As we approached the building, I saw our prop stylist Paige, who I had worked with a few times prior. We had a little small talk, somehow I had mentioned that Eric and I were struggling, she had mentioned that she was just ending a relationship, and by the time I got up into Jessalyn’s loft I was on the verge of tears again. I’ve always been someone who could compartmentalize whatever was going on in my personal life and maintain full professionalism on set, never allowing anything to affect my work. I spent years perfecting my ability to hide my emotions, afraid to be seen as weak while growing my career (especially as a woman who spent years fighting to be in a traditionally male industry). I never wanted to make anyone think I didn’t deserve to be where I was, or that I couldn’t handle my emotions. Needless to say, I had hit my breaking point. I was tough, but this was tougher.
Upon meeting Jessalyn, I felt the tears begin to well up again and I broke down and spilled everything that I was feeling in that moment, about how I had just dropped off our dog, how I wasn’t sure if my marriage was going to make it, how I couldn’t believe that my marriage might not make it - that he was my best friend, that I felt completely broken. Jessalyn - a stranger who had just welcomed this insane energy into her home, and Paige, a prop stylist who I had only worked with a few times both held space for me, in the most beautiful way. They sat with me and listened, allowed me to grieve, shared some of their own experiences, and created this container of peace and compassion and calm that was exactly what I needed. It was one of those moments, in the midst of one of the most challenging times, that reminded me of the beauty of being human, the pain and the joy and the strength and the love and the sorrow - all of it - and the reminder that everyone goes through it, and how we’re never really alone.
And then I pulled myself together, and I pulled out my camera, and I felt, for the first time in a week, that everything was going to be ok, that I was going to be ok.

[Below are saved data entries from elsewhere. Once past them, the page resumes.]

(* ===== verification/Node.v ===== *)
(** * Node: block acceptance, templates and replay
    (crates/node/src/rpc.rs, crates/node/src/main.rs, crates/node/src/mining.rs)

    The node is the record of what [NodeState] guards with its mutexes, and every handler a
    function on it.  The clock and the outcome of disk writes are arguments.  The handlers
    run one at a time here; [NodeRace] interleaves two of them. *)

From S2P Require Export Apply Asert Emission Mempool ChainStore.
From Stdlib Require Import Strings.Byte.

Local Open Scope Z_scope.

Record NodeState {St : Type} := {
  ns_store : ChainStore;
  ns_chain_id : string;
  ns_bits : Z;
  ns_coinbase : bytes;
  ns_sig_algo : Z;
  ns_hash_algo : Z;
  ns_genesis_time_ms : Z;
  ns_state : St;
  ns_mempool : Mempool;
  ns_block_reward_sat : Z;
  ns_target_block_time_ms : Z;
  ns_halving_interval_base : Z;
  ns_emission : EmissionParams;
  ns_minted_so_far : Z;
  ns_prev_reward_sat : option Z;
  ns_asert_tau_ms : Z;
  ns_bootstrap_asert_tau_ms : Z;
}.
Arguments NodeState : clear implicits.

Definition FUTURE_TIME_TOLERANCE_MS : Z := 2 * 60 * 60 * 1000.

(** The errors of the handlers, rendered as text by the code. *)
Inductive NodeError :=
| PreGenesis (secs : Z)
| StaleParent
| WrongHeight (got expected : Z)
| WrongBits (got expected : Z)
| NonMonotonicTimestamp (ts parent : Z)
| TimestampTooFar (ts limit : Z)
| HashAboveTarget
| TxRootMismatch
| WitnessRootMismatch
| ApplyFailed (e : ApplyError)
| StoreFailed (e : StoreError)
| ReplayFailed (height : Z) (e : ApplyError)
| DataDirEmpty
| GenesisCommittee (msg : string)
| GenesisFile.

Section node.
Context {St : Type} `{StateStore St} `{HashPrims} `{SigPrims} `{StateCodecs} {CB : Cbor Block}.
Context (ft : Features).

Notation Node := (NodeState St).

(** ** Field updates *)

Definition set_state (s : St) (ns : Node) : Node := {|
  ns_store := ns_store ns; ns_chain_id := ns_chain_id ns;
  ns_bits := ns_bits ns; ns_coinbase := ns_coinbase ns;
  ns_sig_algo := ns_sig_algo ns; ns_hash_algo := ns_hash_algo ns;
  ns_genesis_time_ms := ns_genesis_time_ms ns; ns_state := s; ns_mempool := ns_mempool ns;
  ns_block_reward_sat := ns_block_reward_sat ns;
  ns_halving_interval_base := ns_halving_interval_base ns;
  ns_target_block_time_ms := ns_target_block_time_ms ns; ns_emission := ns_emission ns;
  ns_minted_so_far := ns_minted_so_far ns; ns_prev_reward_sat := ns_prev_reward_sat ns;
  ns_asert_tau_ms := ns_asert_tau_ms ns;
  ns_bootstrap_asert_tau_ms := ns_bootstrap_asert_tau_ms ns |}.

Definition set_counters (minted : Z) (prev : option Z) (ns : Node) : Node := {|
  ns_store := ns_store ns; ns_chain_id := ns_chain_id ns;
  ns_bits := ns_bits ns; ns_coinbase := ns_coinbase ns;
  ns_sig_algo := ns_sig_algo ns; ns_hash_algo := ns_hash_algo ns;
  ns_genesis_time_ms := ns_genesis_time_ms ns; ns_state := ns_state ns;
  ns_mempool := ns_mempool ns;
  ns_block_reward_sat := ns_block_reward_sat ns;
  ns_halving_interval_base := ns_halving_interval_base ns;
  ns_target_block_time_ms := ns_target_block_time_ms ns; ns_emission := ns_emission ns;
  ns_minted_so_far := minted; ns_prev_reward_sat := prev;
  ns_asert_tau_ms := ns_asert_tau_ms ns;
  ns_bootstrap_asert_tau_ms := ns_bootstrap_asert_tau_ms ns |}.

Definition set_mempool (mp : Mempool) (ns : Node) : Node := {|
  ns_store := ns_store ns; ns_chain_id := ns_chain_id ns;
  ns_bits := ns_bits ns; ns_coinbase := ns_coinbase ns;
  ns_sig_algo := ns_sig_algo ns; ns_hash_algo := ns_hash_algo ns;
  ns_genesis_time_ms := ns_genesis_time_ms ns; ns_state := ns_state ns; ns_mempool := mp;
  ns_block_reward_sat := ns_block_reward_sat ns;
  ns_halving_interval_base := ns_halving_interval_base ns;
  ns_target_block_time_ms := ns_target_block_time_ms ns; ns_emission := ns_emission ns;
  ns_minted_so_far := ns_minted_so_far ns; ns_prev_reward_sat := ns_prev_reward_sat ns;
  ns_asert_tau_ms := ns_asert_tau_ms ns;
  ns_bootstrap_asert_tau_ms := ns_bootstrap_asert_tau_ms ns |}.

Definition set_store (cs : ChainStore) (ns : Node) : Node := {|
  ns_store := cs; ns_chain_id := ns_chain_id ns;
  ns_bits := ns_bits ns; ns_coinbase := ns_coinbase ns;
  ns_sig_algo := ns_sig_algo ns; ns_hash_algo := ns_hash_algo ns;
  ns_genesis_time_ms := ns_genesis_time_ms ns; ns_state := ns_state ns;
  ns_mempool := ns_mempool ns;
  ns_block_reward_sat := ns_block_reward_sat ns;
  ns_halving_interval_base := ns_halving_interval_base ns;
  ns_target_block_time_ms := ns_target_block_time_ms ns; ns_emission := ns_emission ns;
  ns_minted_so_far := ns_minted_so_far ns; ns_prev_reward_sat := ns_prev_reward_sat ns;
  ns_asert_tau_ms := ns_asert_tau_ms ns;
  ns_bootstrap_asert_tau_ms := ns_bootstrap_asert_tau_ms ns |}.

(** ** Acceptance *)

(** Parent hash, height of the next block, parent timestamp, bits and height. *)
Definition parent_view (ns : Node) : bytes * Z * Z * Z * Z :=
  match tip (ns_store ns) with
  | Some b => (hash_header (blk_header b), wrapping_add 64 (bh_height (blk_header b)) 1,
               bh_timestamp_ms (blk_header b), bh_bits (blk_header b), bh_height (blk_header b))
  | None => (replicate 32 x00, 0, 0, ns_bits ns, 0)
  end.

(** The rule both the validator and the self-miner call. *)
Definition expected_bits (ns : Node) (parent_bits parent_height parent_ts ts : Z)
    : outcome NodeError Z :=
  next_bits_from_parent parent_bits parent_height parent_ts ts (ns_target_block_time_ms ns)
    (em_bootstrap_height (ns_emission ns)) (ns_bootstrap_asert_tau_ms ns) (ns_asert_tau_ms ns).

(** Steps 1 to 5 of [try_apply_block]: no write. *)
Definition check_block (now : Z) (ns : Node) (block : Block) : outcome NodeError unit :=
  if now <? ns_genesis_time_ms ns then Err (PreGenesis ((ns_genesis_time_ms ns - now) / 1000))
  else
    let hdr := blk_header block in
    let '(parent, height, parent_ts, parent_bits, parent_height) := parent_view ns in
    if negb (bool_decide (bh_parent hdr = parent)) then Err StaleParent
    else if negb (bh_height hdr =? height) then Err (WrongHeight (bh_height hdr) height)
    else
      bits ← expected_bits ns parent_bits parent_height parent_ts (bh_timestamp_ms hdr);
      if negb (bh_bits hdr =? bits) then Err (WrongBits (bh_bits hdr) bits)
      else if bh_timestamp_ms hdr <? parent_ts
      then Err (NonMonotonicTimestamp (bh_timestamp_ms hdr) parent_ts)
      else if wrapping_add 64 now FUTURE_TIME_TOLERANCE_MS <? bh_timestamp_ms hdr
      then Err (TimestampTooFar (bh_timestamp_ms hdr)
                  (wrapping_add 64 now FUTURE_TIME_TOLERANCE_MS))
      else if negb (meets_target (hash_header hdr) (target_from_bits (bh_bits hdr)))
      then Err HashAboveTarget
      else if negb (bool_decide (bh_tx_root hdr = tx_root (blk_body block)))
      then Err TxRootMismatch
      else if negb (bool_decide (bh_witness_root hdr = witness_root (blk_body block)))
      then Err WitnessRootMismatch
      else Ok tt.

(** The reward of a block on top of the current tip. *)
Definition block_reward (ns : Node) (hdr : BlockHeader) : outcome NodeError Z :=
  let parent_ts :=
    match tip (ns_store ns) with
    | Some b => bh_timestamp_ms (blk_header b)
    | None => ns_genesis_time_ms ns
    end in
  current_reward_with_height (ns_emission ns) (ns_genesis_time_ms ns) (bh_timestamp_ms hdr)
    parent_ts (ns_minted_so_far ns) (bh_height hdr) (ns_prev_reward_sat ns).

(** Runs a transition of the ledger on the ledger of the node. *)
Definition on_state {A} (m : stm St ApplyError A) : stm Node NodeError A := fun ns =>
  let '(r, s) := m (ns_state ns) in (map_err ApplyFailed r, set_state s ns).

Definition on_store (m : ChainStore -> outcome StoreError unit * ChainStore)
    : stm Node NodeError unit := fun ns =>
  let '(r, cs) := m (ns_store ns) in (map_err StoreFailed r, set_store cs ns).

(** Steps 6 to 8: the ledger, the counters, the mempool and the log. *)
Definition commit_block (io : option nat) (block : Block) : stm Node NodeError unit :=
  reward ← (fun ns => (block_reward ns (blk_header block), ns));
  minted ← read_st ns_minted_so_far;
  on_state (apply_block ft block reward);;
  modify_st (set_counters (saturating_add 128 minted reward) (Some reward));;
  modify_st (fun ns => set_mempool
    (confirm (body_hash <$> body_txs (blk_body block)) (ns_mempool ns)) ns);;
  on_store (append io block).

Definition try_apply_block (now : Z) (io : option nat) (block : Block)
    : stm Node NodeError unit :=
  (fun ns => (check_block now ns block, ns));;
  commit_block io block.

(** ** Templates and mining *)

Definition template_from_parent_with_body (parent_hash : bytes) (parent_height bits : Z)
    (coinbase : bytes) (sig_algo hash_algo timestamp_ms : Z) (body : BlockBody) : BlockHeader :=
  {| bh_version := 1; bh_height := wrapping_add 64 parent_height 1; bh_parent := parent_hash;
     bh_timestamp_ms := timestamp_ms; bh_bits := bits; bh_nonce := 0;
     bh_tx_root := tx_root body; bh_witness_root := witness_root body;
     bh_state_root := replicate 32 x00; bh_reflect_root := replicate 32 x00;
     bh_coinbase := coinbase; bh_sig_algo := sig_algo; bh_hash_algo := hash_algo |}.

Definition template_from_parent (parent_hash : bytes) (parent_height bits : Z)
    (coinbase : bytes) (sig_algo hash_algo timestamp_ms : Z) : BlockHeader :=
  template_from_parent_with_body parent_hash parent_height bits coinbase sig_algo hash_algo
    timestamp_ms {| body_txs := []; body_witnesses := [] |}.

Definition with_nonce (h : BlockHeader) (nonce : Z) : BlockHeader :=
  {| bh_version := bh_version h; bh_height := bh_height h; bh_parent := bh_parent h;
     bh_timestamp_ms := bh_timestamp_ms h; bh_bits := bh_bits h; bh_nonce := nonce;
     bh_tx_root := bh_tx_root h; bh_witness_root := bh_witness_root h;
     bh_state_root := bh_state_root h; bh_reflect_root := bh_reflect_root h;
     bh_coinbase := bh_coinbase h; bh_sig_algo := bh_sig_algo h;
     bh_hash_algo := bh_hash_algo h |}.

(** The nonce loop, at most [fuel] attempts; [None] when they are used up. *)
Fixpoint mine_loop (fuel : nat) (target : bytes) (h : BlockHeader) : option BlockHeader :=
  match fuel with
  | O => None
  | S fuel =>
      if meets_target (hash_header h) target then Some h
      else mine_loop fuel target (with_nonce h (wrapping_add 64 (bh_nonce h) 1))
  end.

Definition mine_inline (fuel : nat) (header : BlockHeader) : option Block :=
  h ← mine_loop fuel (target_from_bits (bh_bits header)) header;
  Some {| blk_header := h; blk_body := {| body_txs := []; body_witnesses := [] |} |}.

(** The body a template carries: the best 256 pending transactions. *)
Definition pending_body (ns : Node) : BlockBody :=
  let pending := pull_for_block 256 (ns_mempool ns) in
  {| body_txs := pt_body <$> pending; body_witnesses := pt_witness <$> pending |}.

(** [get_template]: the header a remote miner works on. *)
Definition template (now : Z) (ns : Node) : BlockHeader * BlockBody :=
  let '(parent_hash, parent_height) :=
    match tip (ns_store ns) with
    | Some b => (hash_header (blk_header b), bh_height (blk_header b))
    | None => (replicate 32 x00, 0)
    end in
  let body := pending_body ns in
  (template_from_parent_with_body parent_hash parent_height (ns_bits ns) (ns_coinbase ns)
     (ns_sig_algo ns) (ns_hash_algo ns) now body, body).

(** The header and body of one round of [self_miner_loop]. *)
Definition self_template (block_ts : Z) (ns : Node)
    : outcome NodeError (option (BlockHeader * BlockBody)) :=
  match tip (ns_store ns) with
  | None => Ok None
  | Some b =>
      let body := pending_body ns in
      new_bits ← expected_bits ns (bh_bits (blk_header b)) (bh_height (blk_header b))
                   (bh_timestamp_ms (blk_header b)) block_ts;
      Ok (Some (template_from_parent_with_body (hash_header (blk_header b))
                  (bh_height (blk_header b)) new_bits (ns_coinbase ns) (ns_sig_algo ns)
                  (ns_hash_algo ns) block_ts body, body))
  end.

(** ** Replay at start *)

(** [parent_ts] of the replay loop: the block before it by index. *)
Definition replay_parent_ts (genesis_time_ms : Z) (blocks : list Block) (b : Block) : Z :=
  let h := bh_height (blk_header b) in
  if h =? 0 then genesis_time_ms
  else match blocks !! Z.to_nat (h - 1) with
       | Some p => bh_timestamp_ms (blk_header p)
       | None => genesis_time_ms
       end.

Definition replay_block (p : EmissionParams) (genesis_time_ms : Z) (blocks : list Block)
    (b : Block) (acc : St * Z * option Z) : outcome NodeError (St * Z * option Z) :=
  let '(mem, minted_so_far, prev_reward) := acc in
  let hdr := blk_header b in
  reward ← current_reward_with_height p genesis_time_ms (bh_timestamp_ms hdr)
             (replay_parent_ts genesis_time_ms blocks b) minted_so_far (bh_height hdr)
             prev_reward;
  match apply_block ft b reward mem with
  | (Ok _, mem) => Ok (mem, saturating_add 128 minted_so_far reward, Some reward)
  | (Err e, _) => Err (ReplayFailed (bh_height hdr) e)
  | (Panic, _) => Panic
  end.

(** The loop of [cmd_run] over the blocks of the log. *)
Fixpoint replay (p : EmissionParams) (genesis_time_ms : Z) (blocks todo : list Block)
    (acc : St * Z * option Z) : outcome NodeError (St * Z * option Z) :=
  match todo with
  | [] => Ok acc
  | b :: todo => replay_block p genesis_time_ms blocks b acc ≫=
                 replay p genesis_time_ms blocks todo
  end.
End node.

That I would have community around me to support me if I allowed myself to be vulnerable. I felt grateful for that moment, that realization, and I got to work.
The creative energy buzzing through Jessalyn’s loft was so special. The light, the colors, each item with a story behind it, everything intentionally placed, perfectly imperfect, and HER ART - she’s someone I believe to be one of the greats of our generation and it was such a gift to be in her presence, in her home, in the place she creates. Those walls had held parties, friends gathering and beautiful art being created, they had held love and loss and beauty and pain and joy and sorrow. And they had held me as well, just as Jessalyn had.
These images will always hold a special place in my heart, as a reminder of where I’ve been, and a reminder of the kindness of strangers who became friends. I fucking love artists.